Many articles in Buffalo Rising’s City section discuss rehabs of existing Buffalo buildings for new reuse purposes or new buildings that will join our city’s landscape. Many commenters focus on these projects as signs of progress in Buffalo. And, indeed, they are the most visible examples of new activity and a new direction. However, confidence and stability in the city of Buffalo can also be measured in less publicized activities and actions such as major home remodeling, streetscape changes and in the return of families with children to some of our neighborhoods. I’m going to write about some examples of these changes in three articles over the next two months. Let me start with major home remodeling.
As I was enjoying the Garden Walk, I noticed some houses that looked much different than they did previously, or were undergoing some changes that were greater in scope than many of the usual roof and porch repairs that are common to a lot of Buffalo houses during the summer. I knew from last year’s Garden Walk that 32 St. John’s Place, a fire gutted eyesore that had remained standing in that condition for a number of years was being restored.
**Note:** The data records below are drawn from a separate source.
Lemma pmm_free_page_correct_witness :
  ~ (exists st', pmm_free_page 8192 pmm16 = Ok st').
Proof.
  intros H. apply (pmm_free_page_correct pmm16 8192 (proj1 pmm16_ok) ltac:(lia)) in H.
  destruct H as (_ & _ & _ & H). discriminate H.
Defined.

(** [pmm_mark_region] on a region that does not wrap around the address
    space gives every existing frame that meets the region the requested state,
    leaves every other frame alone, keeps the invariant (the counter included)
    and never writes outside the bitmap. *)
Theorem pmm_mark_region_correct st phys len free :
  pmm_wf st -> 0 <= phys -> 0 <= len -> phys + len <= 2 ^ 64 - 4096 ->
  exists st', pmm_mark_region phys len free st = Ok st' /\ pmm_wf st' /\ same_layout st st' /\
    (forall g, free_frame st' g =
       if (phys / 4096 <=? g) && (g <? (phys + len + 4095) / 4096) && (g <? total_frames st)
       then free else free_frame st g).
Proof. apply mark_region_spec. Qed.

Lemma pmm_mark_region_correct_witness :
  exists st', pmm_mark_region 10000 5000 false pmm16 = Ok st' /\
    free_frame st' 2 = false /\ free_frame st' 3 = false /\ free_frame st' 4 = true.
Proof.
  destruct (pmm_mark_region_correct pmm16 10000 5000 false (proj1 pmm16_ok)
              ltac:(lia) ltac:(lia) ltac:(lia)) as (st' & H & _ & _ & Hf).
  exists st'. rewrite !Hf. repeat split; exact H || reflexivity.
Defined.

(** the allocator forgets an allocation that is given back: allocating a
    frame and freeing it restores the state bit for bit. *)
Theorem pmm_alloc_free_roundtrip st p st' :
  fs_ok st -> pmm_alloc_page st = Ok (p, st') -> p <> 0 -> pmm_free_page p st' = Ok st.
Proof.
  intros Hok H Hp.
  destruct (alloc_ok _ _ _ Hok H) as [[? _]|(_ & Hfree & Hheld & Hok' & Hlay & _ & Hff)]; [congruence|].
  destruct (free_ok st' p Hok' Hheld) as (st2 & -> & [WF2 _] & Hlay2 & _ & Hff2).
  f_equal. apply pmm_ext; [apply Hok|exact WF2|eapply same_layout_trans; eauto|].
  intros g. rewrite Hff2, Hff. destruct (Z.eqb_spec g (p / 4096)) as [->|]; auto.
Qed.

Lemma pmm_alloc_free_roundtrip_witness :
  exists st', pmm_alloc_page pmm16 = Ok (8192, st') /\ pmm_free_page 8192 st' = Ok pmm16.
Proof.
  eexists. split; [reflexivity|].
  apply (pmm_alloc_free_roundtrip pmm16 8192 _ pmm16_ok eq_refl). lia.
Defined.

(** C33: exact accounting and safety for every client that frees only what it
    holds: along any sequence of allocations and frees the used-frame counter is
    the initial one plus the number of frames held, no free panics, and no frame
    is handed out twice. *)
Theorem pmm_client_safe st0 st O :
  fs_ok st0 -> rtc client_step (st0, ∅) (st, O) ->
  used_frames st = used_frames st0 + Z.of_nat (size O) /\
  (forall p, p ∈ O -> exists st', pmm_free_page p st = Ok st') /\
  (exists p st', pmm_alloc_page st = Ok (p, st') /\ p ∉ O).
Proof.
  intros Hok Hrtc.
  assert (Hinv : client_inv st0 (st, O)).
  { apply (rtc_invariant client_step (client_inv st0) (client_inv_step st0) _ _ Hrtc).
    split; [exact Hok|]. cbn [fst snd]. rewrite size_empty. split; [|lia].
    intros p Hp. now apply elem_of_empty in Hp. }
  destruct Hinv as (Hok' & Hheld & Hused). cbn [fst snd] in *. split; [exact Hused|]. split.
  - intros p Hp. destruct (free_ok st p Hok' (Hheld p Hp)) as (st' & H & _). eauto.
  - destruct (fs_alloc_law st Hok') as (p & st' & H & _ & _ & Hcase). exists p, st'.
    split; [exact H|]. intros Hin. pose proof (fs_held_range _ _ Hok' (Hheld p Hin)) as [_ Hr].
    destruct Hcase as [[-> _]|(_ & Hn & _)]; [lia|]. apply Hn, (fs_held_used _ _ Hok'), Hheld, Hin.
Qed.
Lemma take_block_spec h l1 c l2 k :
  heap_wf h (l1 ++ c :: l2) -> ck_free c = true -> 16 <= k <= ck_size c -> k mod 16 = 0 ->
  exists h', take_block h (heap_start h + extents l1) k = Ok (heap_start h + extents l1 + HDR, h') /\
    heap_wf h' (l1 ++ taken c k ++ l2) /\ heap_start h' = heap_start h.
Proof.
  intros W Hf Hk Hm. pose proof (heap_bounds _ _ _ _ W) as Hb.
  destruct (heap_at _ _ _ _ W) as (Ha & Hs & F2).
  pose proof (hw_chunks _ _ W) as F. apply Forall_app in F as [F1 F]. apply Forall_cons_iff in F as [Fc _].
  set (a := heap_start h + extents l1) in *. set (pv := last_addr 0 (heap_start h) l1) in *.
  pose proof (taken_ok c k Fc Hk Hm) as Ft. pose proof (taken_adj l1 c l2 k Hf (hw_no_adj _ _ W)) as Hn.
  pose proof (extents_taken c k) as He. unfold extent in *. unfold HDR in *.
  unfold take_block, HDR. rewrite (load_lookup _ _ _ Ha). cbn [obind hb_size hb_next header].
  rewrite (u64_id (ck_size c - k)), (u64_id (48 + k)), (u64_id (a + 48)), (u64_id (a + (48 + k))) by lia.
  unfold taken, HDR in *. change (48 + 16) with 64 in *.
  destruct (Z.leb_spec 64 (ck_size c - k)) as [Hsplit|Hwhole].
  - rewrite (u64_id (ck_size c - k - 48)) by lia.
    set (nb := a + (48 + k)).
    set (h1 := store h nb (mkBlock HEAP_MAGIC (ck_size c - k - 48) HEAP_FREE
                 (match l2 with [] => 0 | _ => a + (48 + ck_size c) end) a)).
    assert (Hs1 : seg (hp_blocks h1) a (a + (48 + ck_size c)) l2 0)
      by (apply seg_insert; [exact F2|subst nb; lia|exact Hs]).
    destruct (relink_spec h1 a nb (a + (48 + ck_size c)) l2 F2 ltac:(lia) Hs1)
      as (h2 & -> & Hfr & Hs2 & E1 & E2 & E3 & E4).
    cbn [obind].
    assert (Ha2 : hp_blocks h2 !! a = hp_blocks h !! a).
    { rewrite Hfr by (unfold a; lia). cbn [h1 hp_blocks store]. apply lookup_insert_ne. subst nb. lia. }
    rewrite (update_lookup h2 a _ _ (eq_trans Ha2 Ha)). cbn [obind].
    rewrite (update_lookup _ a _ _ (lookup_insert_eq _ _ _)). cbn [obind].
    eexists. split; [reflexivity|]. split; [|exact E1].
    split; [|exact Hn]. apply (heap_lay_replace h _ l1 [c] _ l2); auto; try done; try apply W.
    + cbn in *. unfold extent, HDR in *. cbn in *. lia.
    + intros x Hx. cbn [hp_blocks store]. fold a in Hx.
      rewrite !lookup_insert_ne by lia. rewrite Hfr by lia. cbn [h1 hp_blocks store].
      apply lookup_insert_ne. subst nb. lia.
    + fold a pv. cbn [app seg hp_blocks store]. unfold extent, HDR; cbn [ck_size].
      fold nb. rewrite lookup_insert_eq. split; [reflexivity|].
      rewrite !lookup_insert_ne by (subst nb; lia). rewrite Hfr by (subst nb; lia).
      cbn [h1 hp_blocks store]. rewrite lookup_insert_eq.
      replace (nb + (48 + (ck_size c - k - 48))) with (a + (48 + ck_size c)) by (subst nb; lia).
      split; [reflexivity|].
      repeat (apply seg_insert; [exact F2|lia|]). exact Hs2.
  - cbn [obind]. rewrite (update_lookup h a _ _ Ha). cbn [obind].
    eexists. split; [reflexivity|]. split; [|reflexivity].
    split; [|exact Hn]. apply (heap_lay_replace h _ l1 [c] _ l2); auto; try done; try apply W.
    + intros x Hx. cbn [hp_blocks store]. fold a in Hx. apply lookup_insert_ne. lia.
    + fold a pv. cbn [app seg hp_blocks store]. unfold extent, HDR; cbn [ck_size].
      rewrite lookup_insert_eq. split; [reflexivity|].
      apply seg_insert; [exact F2|lia|exact Hs].
Qed.

(** ** Growing *)
Lemma last_free_snoc l c : last_free (l ++ [c]) = ck_free c.
Proof. induction l as [|d r IH]; [reflexivity|]. cbn. destruct r; exact IH || reflexivity. Qed.

(** The blocks after [d] more bytes were committed. *)
Definition grow (cs : list chunk) (d : Z) : list chunk :=
  if d =? 0 then cs
  else match list.last cs with
       | Some c => if ck_free c then removelast cs ++ [mkChunk (ck_size c + d) true]
                   else cs ++ [mkChunk (d - HDR) true]
       | None => [mkChunk (d - HDR) true]
       end.

Lemma grow_snoc l c d :
  d <> 0 -> grow (l ++ [c]) d = if ck_free c then l ++ [mkChunk (ck_size c + d) true]
                                else l ++ [c] ++ [mkChunk (d - HDR) true].
Proof.
  intros Hd. unfold grow. destruct (Z.eqb_spec d 0); [done|].
  rewrite last_snoc, removelast_last, <- app_assoc. reflexivity.
Qed.

Lemma live_grow a cs d : live a (grow cs d) = live a cs.
Proof.
  destruct (Z.eqb_spec d 0) as [->|Hd]; [reflexivity|].
  induction cs as [|c l _] using rev_ind; [unfold grow; destruct (Z.eqb_spec d 0); reflexivity|].
  rewrite grow_snoc by done. destruct (ck_free c) eqn:E.
  - rewrite !live_app. cbn. rewrite E. reflexivity.
  - rewrite (app_assoc l), (live_app a (l ++ [c])). cbn. apply app_nil_r.
Qed.

Lemma extents_grow cs d : extents (grow cs d) = extents cs + d.
Proof.
  destruct (Z.eqb_spec d 0) as [->|Hd]; [cbn; lia|].
  induction cs as [|c l _] using rev_ind.
  - unfold grow. destruct (Z.eqb_spec d 0); [done|]. cbn. unfold extent; cbn. lia.
  - rewrite grow_snoc by done. destruct (ck_free c); rewrite !extents_app; cbn; unfold extent; cbn; lia.
Qed.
That knowledge did not prepare me for the extremely impressive shingle style house that now stands at this address thanks to Buffalo developer Ted Flemming. One can only hope that the restoration projects around the corner from 32 St John’s Place now taking place at 34 Plymouth St. (lead photo) under the purview of Joe Delaney and also at the first house on the left side of Orton Place are just as impressive in their finished appearances.
67 Irving Place has been another lengthy restoration project conducted by a Buffalo ex-pat now living in Colorado. The restoration work, which dramatically changed the exterior of the house, was actually done last year. I noticed the effort during last year’s Garden Walk and found the result as rewarding as 32 St. John’s Place.
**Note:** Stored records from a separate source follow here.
Lemma widened_benign T root s s' t l i n :
  pt_inv T root s -> T !! t = Some (S l) -> (1 <= l)%nat -> 0 <= i < 512 -> links (tbl (vm_mem s) t i) n ->
  widened T root s s' t i -> benign_on T (vm_mem s) (vm_mem s').
Proof.
  intros I Ht Hl Hi L W t' l' i' Ht' Hi'. assert (Hf' : frame_ok t') by (eapply inv_frame_ok; eauto).
  destruct (decide (t' = t)) as [->|Hne]; [destruct (decide (i' = i)) as [->|Hne]|].
  - right; left. rewrite Ht in Ht'. injection Ht' as <-. split; [lia|]. split; [apply W|]. exists n. split; [exact L|]. now apply W.
  - left. eapply wd_others; eauto.
  - left. eapply wd_others; eauto.
Qed.

Lemma stepped_stay T root s t i l fl :
  pt_inv T root s ->
  (has (tbl (vm_mem s) t i) PTE_PRESENT = true /\ has (tbl (vm_mem s) t i) PDE_PS = true \/
   has (tbl (vm_mem s) t i) PTE_PRESENT = false /\ fs_alloc (vm_frames s) = Ok (0, vm_frames s)) ->
  stepped T root s s t i l fl 0 T.
Proof.
  intros I Hc. constructor; auto using benign_refl, keeps_refl.
  - now unfold same_cpu.
  - intros x Hp [Hx _]. congruence.
  - intros x k Hx Hn. destruct Hn. eapply inv_used; eauto.
  - intuition.
Qed.

(** A present entry gets the permissions of [fl]. *)
Lemma next_present T root s t l i fl n :
  pt_inv T root s -> T !! t = Some (S l) -> (1 <= l)%nat -> 0 <= i < 512 -> links (tbl (vm_mem s) t i) n ->
  exists s', get_next_level s (phys_to_virt t) i true fl = Ok (phys_to_virt n, s') /\ stepped T root s s' t i l fl (phys_to_virt n) T.
Proof.
  intros I Ht Hl Hi L. pose proof L as (Ep & Eps & <-). set (e := tbl (vm_mem s) t i) in *.
  set (s1 := widen (has fl PTE_WRITABLE && negb (has e PTE_WRITABLE)) s t i PTE_WRITABLE).
  set (s2 := widen (has fl PTE_USER && negb (has e PTE_USER)) s1 t i PTE_USER).
  assert (HW : right PTE_WRITABLE) by now right. assert (HU : right PTE_USER) by now left.
  destruct (widen_spec T root s t l i _ (has fl PTE_WRITABLE && negb (has e PTE_WRITABLE)) PTE_WRITABLE HW I Ht Hl Hi L) as [W1 B1]. fold s1 in W1, B1.
  destruct (widen_spec T root s1 t l i _ (has fl PTE_USER && negb (has e PTE_USER)) PTE_USER HU (wd_inv _ _ _ _ _ _ W1) Ht Hl Hi (wd_links _ _ _ _ _ _ W1 _ L)) as [W2 B2].
  fold s2 in W2, B2. pose proof (widened_trans _ _ _ _ _ _ _ W1 W2) as W. exists s2.
  split; [unfold get_next_level; change (rd (vm_mem s) (phys_to_virt t) i) with e; rewrite Ep, Eps; reflexivity|].
  assert (Hn : T !! frame e = Some l) by (eapply (inv_child _ _ _ I); eauto).
  constructor; try apply W; auto.
  - eapply widened_benign; eauto.
  - rewrite (wd_frames _ _ _ _ _ _ W). apply keeps_refl.
  - intros t' i' Ht' Hi' _. now apply W.
  - intros x Hx. unfold e in Ep. congruence.
  - intros x k Hx Hu. destruct Hu. eapply inv_used; eauto.
  - right; right. exists (frame e). split; [reflexivity|]. split; [eapply inv_frame_ok; eauto|]. split; [now apply W|]. split; [exact Hn|].
    intros x [->| ->] Hx; rewrite Hx in *; cbn [andb] in *.
    + destruct (has e PTE_USER) eqn:Ex; [now apply W; [left|]|now apply B2].
    + destruct (has e PTE_WRITABLE) eqn:Ex; [now apply W; [right|]|]. apply W2; [now right|]. now apply B1.
Qed.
67 Irving Place is currently under contract to an engineer from Arizona who is moving to Buffalo for a job change. I’m sure her friends in Arizona have peppered her with all the Buffalo stereotypes as well as asking her if her sanity has been checked (I say that as a person who has heard all that crap in Boston for years). In return, I hope she has mailed pictures of this house and its sale price to all of her Arizona nearest and dearest. 67 Irving Place had a higher asking price originally and the current contract calls for a price in the high $200K range.
While admiring this very appealing restoration, a resident who lives diagonally across the street from it told us about a couple who are physicians at Roswell Park who have become so enamored with their house on Irving, several doors down from Number 67 with an address in the 30’s, that they reviewed numerous photographs of their house at the Historical Society until they found a picture of their house as it originally appeared. They plan to restore this house to its original appearance in the photograph including its gorgeous porch.
64 Hodge St, another Johnson and Son project is a very large white house that is in the process of being converted from a 2 family house into a 1 family house. When I first saw it and the activity going on in it, I thought it was being converted into apartments because of its size. Conversions of multi-family units back into a 1 family house as a rehab goal are starting to get some momentum in Buffalo, particularly in the Linwood to Richmond area.
My final offerings for this piece are five houses on Bryant St. These five houses are clustered at three addresses at the front of 179, 181 and 185 Bryant St. respectively along with two carriage houses behind this trio. Until the beginning of this year, the properties had been owned by Kaleida Health with a plan to have the houses used for small scale medical procedures and administrative grunt work. The Buffalo Land Holding Company bought the houses in January of this year and work on at least two of the houses started late this spring. Peyton Barlow Company, manager of the Granite Works restoration, is performing the same role on this project.
It took some time to get information on the scope, contractors, owners and the goals of the project when construction and rehabbing end. Personally, I’m thrilled that one of the goals of this project is to make over these five houses into single family residences. Until yesterday, I was concerned that medical office space was the future for these dwellings. Updates on this project will be forthcoming in the near future.